For the material below, return exactly the lines starting at the line containing "new one and" and ending at the line containing "- Identities: two", both ends included, and no others.

## SUPPLIED ENTRIES
::::::::

(* ===== verification/Prelude.v ===== *)
(** * The OtelContext aggregate core

    OtelContext receives OpenTelemetry traces, logs and metrics and keeps them
    as aggregates: for every series and five-minute window a delta of counts,
    sums and a quantile sketch.  The aggregates live in memory while their
    window may still change and are committed in groups to SQLite.  This
    library models that core, [src/internal/aggregate/], in Go, as executable
    definitions, and proves what the code relies on.

    ** The parts and how they interact

    An OTLP span, log or metric point enters the reducer ([Reducer.v],
    [reducer.go]), one per export, which names it and folds it into a delta.
    Its operation is normalized ([Routes.v], [routes.go]); the body of a log
    becomes a template ([LogTokens.v], [TemplateMiner.v],
    [template_miner.go]); a metric's configured attributes become a dimension
    tuple ([Dims.v], [dims_config.go]); tenant, service, operation and
    attribute values become 32-bit identities in a cache ([Dict.v],
    [dict.go]) in front of a registrar that mints identities and stages their
    rows ([Registrar.v], [registrar.go]; [Identity.v] puts it beside the
    dictionary table of [store_sqlite.go] and restarts it).  Identities and
    the signal make a series key ([SeriesKey.v], [key.go]).  Cumulative
    counters become differences against a baseline ([Baseline.v],
    [temporality.go]); a client span and its server span meet in the edge
    resolver ([Edges.v], [edges.go]); the histogram of a point is folded into
    a sketch ([Histogram.v], [histogram.go]).  The point ends in an aggregate
    delta ([Delta.v], [delta.go]) with its quantile sketch ([Sketch.v],
    [SketchQuantile.v], [sketch.go]; bytes in [SketchCodec.v] and [Varint.v],
    [sketch_codec.go]; float64 in [Float64.v]).

    The deltas of an export go to the group-commit writer ([Writer.v],
    [writer.go]), which bounds what waits, merges what waits together, plans
    the admission with the engine, where the cardinality limiter may redirect
    a key to an overflow series ([Limiter.v], [cardinality.go]), commits to
    the store, and then tells the engine.  The engine ([Engine.v],
    [engine.go]) keeps the windows in shards and hands a window over to the
    store once it is final.  [EngineTotals.v] and [EngineReads.v] follow what
    is stored and who may be asked for it; [WriterCommit.v] is the composition
    of writer, engine and store.  What was committed is also folded into the
    bounded service graph ([TopoIdentity.v], [identity_coverage.go];
    [Topology.v], [topology.go]).

    The store is the SQLite file ([store_sqlite.go], [store.go]): [StoreRows.v]
    has the rows and what a column gives back, [StoreTables.v] the tables and
    the transactions over them.  After a crash, recovery ([Recovery.v],
    [recovery.go]) finalizes what expired, replays the log into the engine
    and restores baselines and service graph.  The identity collector
    ([Gc.v], [gc.go]) deletes what nothing refers to; [GcRace.v] interleaves
    it with ingest.

    What was finalized is read back and condensed.  [StoreReads.v] has the
    selector reads of [store_sqlite.go]; [Query.v] the planner and the folds
    of [query.go] over store pages and memory windows.  The hourly rollup
    ([Rollup.v], [rollup.go]) turns the windows of a complete hour into one
    row per series and marks the hour; the service summaries
    ([ServiceSummary.v] and [SummaryBuild.v], [service_summary.go]) condense
    hours and windows into one row per service, which the dashboard query
    reads instead of the series.  [SummarySystem.v] is the transition system
    in which commits, finalizations, rollups, summary builds, purges and
    cleanups interleave.  [StoreContract.v] is the other half of the
    interface: the store of [StoreTables.v] and a chunked reference store meet
    the laws the readers are proved against, and the concrete runs are there.

    The theorems of a part that has many are in files beside it:
    [MinerInvariant.v] and [MinerLines.v]; [ReducerFacts.v] and
    [ReducerNames.v]; [TopologyFacts.v], [TopologyBounds.v] and
    [TopologySnapshot.v] (which also has the rendering); [StoreFacts.v] and
    [StoreErrors.v]; [RecoveryFacts.v] and [RecoveryTotals.v]; [QueryFacts.v]
    and [SumFacts.v] (the query); [RollupFacts.v], [RollupReads.v] and
    [RollupSums.v] (the rollup); [SummarySums.v] and [SummaryFacts.v] (the
    summaries).

    A Go method on a mutable object is a function from the old state to the
    new one and the results; a method that holds a mutex throughout is one
    step, and code that lets the mutex go is several ([GcRace.v],
    [WriterCommit.v]).  Where the code shares a pointer and the sharing is
    visible ([Writer.v], the deltas of a batch) the model has a heap.  Names
    are the source's; a comment line above a definition names the file, the
    lines and the symbol it translates.  Record fields carry the source's
    field name, with a short prefix where two records share one.

    ** What the theorems show

    - Identities: two names never share an identity, through any sequence of
      cache operations ([Dict.identities_never_merge], against an interface of
      registrar laws that both registrars meet); every staged registration is
      accepted by the store and survives a restart, with failures and
      collections in between ([Identity.registrations_commit]); the caps hold
      and the counters they are checked against are exact
      ([Identity.registrar_capacity]).
    - The collector: a sweep keeps everything a surviving series, a root or a
      fresh registration refers to ([Gc.sweep_keeps_references]), a failed
      pass changes nothing, the alias closure terminates with the least closed
      set, and no interleaving with ingest strands an identity unless a
      registration falls between two critical sections
      ([GcRace.gc_never_strands]); [GcRace.gc_race] is the trace of that case.
    - The engine and the writer: exactly one owner per window, occupancy and
      caps exact, shards refining a flat map, totals conserved, commits atomic
      and counted once, admission bounds exact, rollover bounded, memory and
      store never asked for the same window, finalization in order and safe
      under failing stores.
    - The query: the traffic chart sums exactly memory's cells and the store's
      cells below the oldest asked window of memory's
      ([QueryFacts.QueryBuckets_exact]), and every error of the store comes through
      ([QueryFacts.sumStoreFrom_answers]).
    - The rollup and the summaries: an hour that is marked holds exactly what
      its windows held ([RollupFacts.complete_hours_exact]); in every state
      the system reaches, a summed query answers what the finalized series
      rows say, from whichever of summary, hour or series it is read
      ([SummarySystem.system_sums_exact]).
    - Sketches: for indexes in [[-2^30, 2^30)] and totals within 32 bits,
      adding refines a plain histogram, independent of the order, and merging
      refines addition (at the ends of the int32 range both can panic, a
      finding); every quantile is a bin value between minimum and maximum; a
      well-formed sketch with a finite sum survives encoding, and decoding
      accepts no ill-formed sketch.
    - Limits and baselines: the caps are never exceeded, a failed commit loses
      no increase of a counter.
    - The reducer: every point of an export is in exactly one delta or counted
      under exactly one reason it was refused, and the keys of different
      tenants never meet, nor those of different services and names unless
      their identity is the overflow or the unresolved one.
    - Log templates: the templates of a bucket never become equal, every line
      is counted under one template or the overflow, and what the prefix tree
      holds is what was registered.
    - The service graph: a fold adds the committed counts, its maps stay within
      their bounds, pruning forgets only what is outside the horizon, and a
      snapshot shows the windows that are inside it.
    - The store: a row reads back as the delta that was written, a commit is
      atomic and adds every delta of its batch once, in each of a delta's ten
      counters, a finalization moves a window from the log to the buckets
      without a change of a counter or of another table, and a row that does not decode blocks its window for good.
    - Recovery: the startup finalization ends, whatever the number of windows;
      an engine that starts empty has, after a recovery without error, exactly
      the durable counts of the open windows; no aligned window is neither
      finalized nor replayed.
    - Routes and edges: normalization yields canonical names and is
      idempotent; the edge resolver answers only what was observed, holds at
      most the spans asked for (or one per shard, a finding), and always answers for a recent parent.
    - The manifest also lists behaviours that do not match the code's own
      comments; each is a theorem with a concrete run.

    ** Numbers, bounds and fuel

    [u8] to [u64], [i32] and [i64] wrap a [Z] as Go's conversions and
    arithmetic do; a counter that can wrap does so in the model.  float64 is
    Stdlib's [SpecFloat] at precision 53 ([Float64.v]), so that additions and
    comparisons are those of IEEE 754; [math.Log], [math.Exp2] and the like
    are parameters.  Loops that are not structural carry fuel computed from
    their input: the bytes left for the decoders, the number of template rows
    for the alias closure, the remaining parts for the route walker, the
    expired windows for the passes of the startup finalization (one more than
    their number, as every pass but the last finalizes at least one), the IDs
    for the chunks of a read, the rows for the pages of a scan, the length of
    a time range for its hours, windows and slices, the rows still to be
    deleted or built for the batch loops of the summaries.  Each has a lemma or a theorem that this is
    enough.  The iteration order of a Go map
    is an argument, or the theorem is stated for the result that does not
    depend on it.

    ** Not modelled

    Goroutines, timers and channels appear as the steps they take, clocks as
    arguments.  SQL is represented by the contract of the statements the core
    relies on (unique indexes, transactions, row limits, order), not by its
    text; which rows a limited DELETE takes is left open, and a build token is
    one that was not used before; what the driver makes of a float64 is the class [Sqlite], with the
    instance [SqliteFile] for the behaviour of the file format.  Of the store,
    opening, pragmas and schema migration are left out, as are
    the log summary ([query_logs.go]) and the goroutines of the query's
    fan-out, whose results are taken in order.  The metrics recorder, the
    inspection output and the disk-full probe are reports on modelled state.
    Protobuf decoding, HTTP, gRPC, configuration, the relational store, the
    read models (GraphRAG, topology service), and the user interface are
    outside the library. *)
From stdpp Require Export base list strings gmap numbers pretty.
From Stdlib Require Export ZArith Lia.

::::::::

## TASK ANSWER
    new one and the results; a method that holds a mutex throughout is one
    step, and code that lets the mutex go is several ([GcRace.v],
    [WriterCommit.v]).  Where the code shares a pointer and the sharing is
    visible ([Writer.v], the deltas of a batch) the model has a heap.  Names
    are the source's; a comment line above a definition names the file, the
    lines and the symbol it translates.  Record fields carry the source's
    field name, with a short prefix where two records share one.

    ** What the theorems show

    - Identities: two names never share an identity, through any sequence of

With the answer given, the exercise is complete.